[THE INPUT Boundary: Start]

(* ===== verification/Usb.v ===== *)
(** * The USB library, as the transport sees it

    [github.com/google/gousb] is not part of the program: its operations are the
    class [Gousb], and what its documentation promises about them is the class
    [GousbLaws].  A handle (device, claimed configuration, claimed interface) is
    a number given by the library. *)

From S2P Require Import Prelude Errors Effects.

Open Scope Z_scope.

(** ** Descriptors *)

Inductive TransferType := TransferTypeBulk | TransferTypeOther (code : Z).
Inductive EndpointDirection := EndpointDirectionIn | EndpointDirectionOut.

Record EndpointDesc := MkEndpointDesc {
  endpoint_Number : Z;
  endpoint_Direction : EndpointDirection;
  endpoint_TransferType : TransferType;
}.

(** [Endpoints] is a Go map from endpoint addresses. *)
Record InterfaceSetting := MkInterfaceSetting {
  setting_Number : Z;
  setting_Alternate : Z;
  Endpoints : gmap Z EndpointDesc;
}.

Definition InterfaceDesc : Type := list InterfaceSetting.
Definition ConfigDesc : Type := list InterfaceDesc.

Record DeviceDesc := MkDeviceDesc {
  desc_Bus : Z;
  desc_Address : Z;
  desc_Vendor : Z;
  desc_Product : Z;
  desc_Speed : string;
  desc_Class : Z;
  Configs : gmap Z ConfigDesc;
}.

(** ** Handles *)

Record device := MkDevice { dev_handle : nat; Desc : DeviceDesc }.
Record usb_config := MkUsbConfig { cfg_device : nat; cfg_handle : nat }.
Record usb_interface := MkUsbInterface { if_config : usb_config; if_handle : nat }.
Record in_endpoint := MkInEndpoint { in_interface : usb_interface; in_number : Z; MaxPacketSize : Z }.
Record out_endpoint := MkOutEndpoint { out_interface : usb_interface; out_number : Z }.

Inductive handle :=
  | HDevice (d : nat)
  | HConfig (d c : nat)
  | HInterface (d c i : nat).

#[export] Instance handle_eq_dec : EqDecision handle.
Proof. solve_decision. Defined.
#[export] Instance handle_countable : Countable handle.
Proof.
  apply (inj_countable'
    (fun h => match h with HDevice d => inl (inl d) | HConfig d c => inl (inr (d, c)) | HInterface d c i => inr (d, c, i) end)
    (fun s => match s with inl (inl d) => HDevice d | inl (inr (d, c)) => HConfig d c | inr (d, c, i) => HInterface d c i end)).
  by intros [].
Defined.

Definition device_handle (d : device) : handle := HDevice (dev_handle d).
Definition config_handle (c : usb_config) : handle := HConfig (cfg_device c) (cfg_handle c).
Definition interface_handle (i : usb_interface) : handle :=
  HInterface (cfg_device (if_config i)) (cfg_handle (if_config i)) (if_handle i).

Definition handle_of_device (h : handle) : nat :=
  match h with HDevice d | HConfig d _ | HInterface d _ _ => d end.

(** [HConfig d c] is in use while one of its interfaces is claimed. *)
Definition config_busy (c : usb_config) (open : gset handle) : Prop :=
  exists i, HInterface (cfg_device c) (cfg_handle c) i ∈ open.
Definition device_busy (d : device) (open : gset handle) : Prop :=
  exists c, HConfig (dev_handle d) c ∈ open.

(** ** The operations

    [ReadContext] gives the buffer's contents after the call and the count. *)
Class Gousb (E : Type) := {
  OpenDeviceWithVIDPID : Z -> Z -> E -> result (option device) * E;
  device_Config : device -> Z -> E -> result usb_config * E;
  config_Interface : usb_config -> Z -> Z -> E -> result usb_interface * E;
  interface_InEndpoint : usb_interface -> Z -> E -> result in_endpoint * E;
  interface_OutEndpoint : usb_interface -> Z -> E -> result out_endpoint * E;
  interface_Close : usb_interface -> E -> E;
  config_Close : usb_config -> E -> option goerror * E;
  device_Close : device -> E -> option goerror * E;
  context_Close : E -> option goerror * E;
  WriteContext : out_endpoint -> Z -> list Z -> E -> (Z * option goerror) * E;
  ReadContext : in_endpoint -> Z -> Z -> E -> (list Z * Z * option goerror) * E;
  OpenDevices : (DeviceDesc -> bool) -> E -> (list DeviceDesc * list device) * E;
  device_Manufacturer : device -> E -> result string * E;
  device_Product : device -> E -> result string * E;
}.

(** ** The documented behaviour

    [handles e] are the handles that are open.  Opening gives a fresh handle;
    closing what is not in use gives it back; closing what is in use is refused
    (the program discards that error).  No other operation opens or closes, and
    [context_Close] closes nothing by itself.  Time does not go back.  A read
    never reports more bytes than the buffer holds. *)
Class UsbHandles (E : Type) := {
  handles : E -> gset handle;
}.

Class GousbLaws (E : Type) `{Clock E, Gousb E, UsbHandles E} := {
  open_device_ok v p e d e' : OpenDeviceWithVIDPID v p e = (Ok (Some d), e') ->
    handles e' = {[device_handle d]} ∪ handles e /\
    forall h, h ∈ handles e -> handle_of_device h <> dev_handle d;
  open_device_none v p e e' : OpenDeviceWithVIDPID v p e = (Ok None, e') -> handles e' = handles e;
  open_device_err v p e err e' : OpenDeviceWithVIDPID v p e = (Err err, e') -> handles e' = handles e;
  config_ok d n e c e' : device_Config d n e = (Ok c, e') ->
    cfg_device c = dev_handle d /\ handles e' = {[config_handle c]} ∪ handles e /\
    forall i, HInterface (cfg_device c) (cfg_handle c) i ∉ handles e;
  config_err d n e err e' : device_Config d n e = (Err err, e') -> handles e' = handles e;
  interface_ok c n a e i e' : config_Interface c n a e = (Ok i, e') ->
    if_config i = c /\ handles e' = {[interface_handle i]} ∪ handles e;
  interface_err c n a e err e' : config_Interface c n a e = (Err err, e') -> handles e' = handles e;
  in_endpoint_same i n e : handles (interface_InEndpoint i n e).2 = handles e;
  out_endpoint_same i n e : handles (interface_OutEndpoint i n e).2 = handles e;
  interface_close i e : handles (interface_Close i e) = handles e ∖ {[interface_handle i]};
  config_close c e : ~ config_busy c (handles e) ->
    handles (config_Close c e).2 = handles e ∖ {[config_handle c]};
  config_close_busy c e : config_busy c (handles e) -> handles (config_Close c e).2 = handles e;
  device_close d e : ~ device_busy d (handles e) ->
    handles (device_Close d e).2 = handles e ∖ {[device_handle d]};
  device_close_busy d e : device_busy d (handles e) -> handles (device_Close d e).2 = handles e;
  context_close_same e : handles (context_Close e).2 = handles e;
  write_same o t data e : handles (WriteContext o t data e).2 = handles e;
  read_same i t n e : handles (ReadContext i t n e).2 = handles e;
  read_count i t n e buffer k err e' : 0 <= n -> ReadContext i t n e = ((buffer, k, err), e') ->
    len buffer = n /\ k <= n;
  open_devices opener e descs devs e' : OpenDevices opener e = ((descs, devs), e') ->
    NoDup (map dev_handle devs) /\
    handles e' = list_to_set (map device_handle devs) ∪ handles e /\
    (forall d h, d ∈ devs -> h ∈ handles e -> handle_of_device h <> dev_handle d) /\
    (forall d, d ∈ devs -> Desc d ∈ descs /\ opener (Desc d) = true);
  manufacturer_same d e : handles (device_Manufacturer d e).2 = handles e;
  product_same d e : handles (device_Product d e).2 = handles e;
  sleep_same d e : handles (sleep d e) = handles e;
  open_device_clock v p e : now e <= now (OpenDeviceWithVIDPID v p e).2;
  config_clock d n e : now e <= now (device_Config d n e).2;
  interface_clock c n a e : now e <= now (config_Interface c n a e).2;
  in_endpoint_clock i n e : now e <= now (interface_InEndpoint i n e).2;
  out_endpoint_clock i n e : now e <= now (interface_OutEndpoint i n e).2;
  interface_close_clock i e : now e <= now (interface_Close i e);
  config_close_clock c e : now e <= now (config_Close c e).2;
  device_close_clock d e : now e <= now (device_Close d e).2;
  context_close_clock e : now e <= now (context_Close e).2;
  open_devices_clock opener e : now e <= now (OpenDevices opener e).2;
  manufacturer_clock d e : now e <= now (device_Manufacturer d e).2;
  product_clock d e : now e <= now (device_Product d e).2;
  write_clock o t data e : now e <= now (WriteContext o t data e).2;
  read_clock i t n e : now e <= now (ReadContext i t n e).2;
}.

(** Errors come from the library or from the transfer's context. *)
Class GousbErrors (E : Type) `{Gousb E} := {
  open_device_hw v p e : hardware (OpenDeviceWithVIDPID v p e).1;
  config_hw d n e : hardware (device_Config d n e).1;
  interface_hw c n a e : hardware (config_Interface c n a e).1;
  in_endpoint_hw i n e : hardware (interface_InEndpoint i n e).1;
  out_endpoint_hw i n e : hardware (interface_OutEndpoint i n e).1;
  write_hw o t data e err : (WriteContext o t data e).1.2 = Some err -> hardware_error err = true;
  read_hw i t n e err : (ReadContext i t n e).1.2 = Some err -> hardware_error err = true;
}.

(** Go does not say in which order [range] visits a map. *)
Class MapOrder := {
  range {K : Type} `{Countable K} {V : Type} : gmap K V -> list (K * V);
}.

Class MapOrderLaws `{MapOrder} := {
  range_permutation {K : Type} `{Countable K} {V : Type} (m : gmap K V) : range m ≡ₚ map_to_list m;
}.

#[export] Instance stored_order : MapOrder := { range K _ _ V m := map_to_list m }.
#[export] Instance stored_order_laws : MapOrderLaws.
Proof. by constructor. Qed.

(** The reverse, to compare two orders. *)
Definition reversed_order : MapOrder := {| range K _ _ V m := rev (map_to_list m) |}.
Lemma reversed_order_laws : @MapOrderLaws reversed_order.
Proof. constructor. intros. simpl. symmetry. apply Permutation_rev. Qed.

[THE INPUT Boundary: End]

INSTRUCTIONS FOR THE TASK:
Copy, exactly and only, the lines above that begin with the one containing "write_same o t" and finish with the one containing "manufacturer_same d e".

OUTPUT OF THE TASK:
  write_same o t data e : handles (WriteContext o t data e).2 = handles e;
  read_same i t n e : handles (ReadContext i t n e).2 = handles e;
  read_count i t n e buffer k err e' : 0 <= n -> ReadContext i t n e = ((buffer, k, err), e') ->
    len buffer = n /\ k <= n;
  open_devices opener e descs devs e' : OpenDevices opener e = ((descs, devs), e') ->
    NoDup (map dev_handle devs) /\
    handles e' = list_to_set (map device_handle devs) ∪ handles e /\
    (forall d h, d ∈ devs -> h ∈ handles e -> handle_of_device h <> dev_handle d) /\
    (forall d, d ∈ devs -> Desc d ∈ descs /\ opener (Desc d) = true);
  manufacturer_same d e : handles (device_Manufacturer d e).2 = handles e;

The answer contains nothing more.